19.06.04
Deux ans après une des plus sanglantes batailles de l’Intifada, des réfugiés palestiniens du camp de Jénine tentent de réorganiser leur vie dans de nouvelles maisons mais les souvenirs de la mort et de la destruction sont tenaces.
"Ce bâtiment a des fondations plus solides. J’espère que cette fois-ci il restera debout", dit, sourire à toute épreuve, Oum Ahmad Oweiss, une réfugiée de 52 ans. "Nous avons gagné un étage. C’est bien d’être de retour chez soi car je ne supportais pas la vie en dehors du camp", ajoute cette mère de sept enfants.
La maison de la famille Oweiss et plus de 400 autres ont été rasées par l’armée israélienne lors d’une offensive d’envergure de onze jours contre le camp en avril 2002.
Cinquante-trois habitants du camp, des hommes armés mais aussi des civils, ainsi que 23 soldats israéliens avaient été tués lors de l’opération militaire, qualifiée de "massacre" par les Palestiniens.

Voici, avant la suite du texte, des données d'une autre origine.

(** * age v1 file encryption: recipients, identities and the file pipeline

    A shallow embedding of [pkg/age]: the scrypt and X25519 key-wrapping
    schemes ([scrypt.go], [x25519.go]) and the [Encrypt] / [Decrypt]
    pipeline ([age.go]).

    Conventions.
    - A Go [[]byte] is a [list byte].  Where the code tests a slice
      against [nil] (the file key in [Decrypt]) the value is a [slice],
      an [option bytes] whose [None] is Go's [nil].
    - A Go [int] is a [Z]; the one place where the code can leave the
      64-bit range, [1<<logN], has its wrap-around written out.
    - A Go [error] is an [option error] ([None] is [nil]); the sentinel
      [ErrIncorrectIdentity] is a constructor of its own, because the code
      compares against it with [==].
    - Code outside [pkg/age] (the header codec, the stream package, the
      AEAD and MAC helpers, Go's crypto, strconv and io packages) is a
      field of the class [Env]; the functions of [pkg/age] are defined over
      an arbitrary [Env].
    - Calls whose order or absence matters are logged: the scrypt schemes
      return the list of KDF calls they made, [Decrypt] and [Encrypt]
      return the list of events they went through. *)

From Stdlib Require Import List String Ascii Strings.Byte ZArith Lia Bool.
From Stdlib Require Import DecimalString Sorted.
Import ListNotations.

La plupart des familles sinistrées seront relogées d’ici octobre dans des nouvelles habitations construites au même emplacement que les maisons rasées alors que d’autres ont déjà été réinstallées dans des quartiers jouxtant le camp. "Nous en avons profité pour construire de vraies rues et infrastructures", affirme Samir Mashasha, porte-parole de l’agence de l’Onu d’aide aux réfugiés palestiniens (Unrwa). Les travaux de reconstruction, supervisées par l’Unrwa, ont été financés par une donation du Croissant-Rouge aux Emirats Arabes Unis. "Un jour nous allons construire un musée à la mémoire de ceux qui sont tombés dans le camp mais pour le moment nous allons nous contenter d’une statue", affirme le chef local du camp de 15.000 habitants, Adnane Al-Hindi.
Issa Wishahi, 62 ans, n’a pas besoin d’un musée pour rafraîchir sa mémoire car les atrocités des combats le hantent toujours. Le réfugié sexagénaire passe la plupart de ses journées assis devant sa maison partiellement reconstruite, ne supportant pas de rester à l’intérieur "où tout s’était passé". "Dans cette pièce, ma femmes a été touchée de deux balles tirées par un tireur d’élite israélien. L’une dans la tête, l’autre dans la poitrine", se souvient-il. "Elle est morte au bout de trois jours car elle avait perdu tellement de sang. Avec mon fils nous sommes restés avec elle pendant six jours avant que l’armée n’autorise une ambulance à venir évacuer le corps", poursuit-il en écrasant une larme. En accompagnant le corps jusqu’à l’ambulance, il avait découvert dans l’escalier le corps sans vie de son fils Mounir, tué lui aussi par des tirs israéliens. "Au moins elle est morte sans savoir que Mounir a été tué", soupire M. Wishahi qui affirme "envier ceux qui sont morts car il ne souffrent plus.
"Les choses ne seront jamais pareilles. Le camp a été reconstruit mais la mémoire de nos morts et de nos détenus demeure", confie pour sa part Youssef, 20 ans, un camarade de classe de Mounir. Youssef est aujourd’hui recherché par l’armée pour son appartenance aux Brigades des Martyrs d’Al-Aqsa, groupe armé lié au Fatah de Yasser Arafat. "Je n’ai pas quitté le camp depuis deux ans et je ne sais pas quoi faire. Je ne fais rien toute la journée et la nuit tombée l’armée entre dans le camp. C’est une partie de cache-cache", raconte ce jeune.
Françoise Reynier, une psychologue française travaillant pour Médecins Sans Frontières (MSF) affirme que de nombreux enfants et femmes du camp souffrent d’anxiété et de dépression. "Des enfants et même des adolescents ont des problèmes d’énurésie. Pour certains la peur que cela puisse arriver de nouveau est si forte qu’elle les réveille la nuit", dit-elle. Certaines mères, affirment-elle, sont tellement préoccupées pour leurs enfants qu’elles les couchent tout habillés "au cas où ils devraient quitter leurs maisons en vitesse".
"L’invasion a laissé sa marque et je pense que cela ne sera jamais plus pareil pour les gens du camp", conclut la psychologue.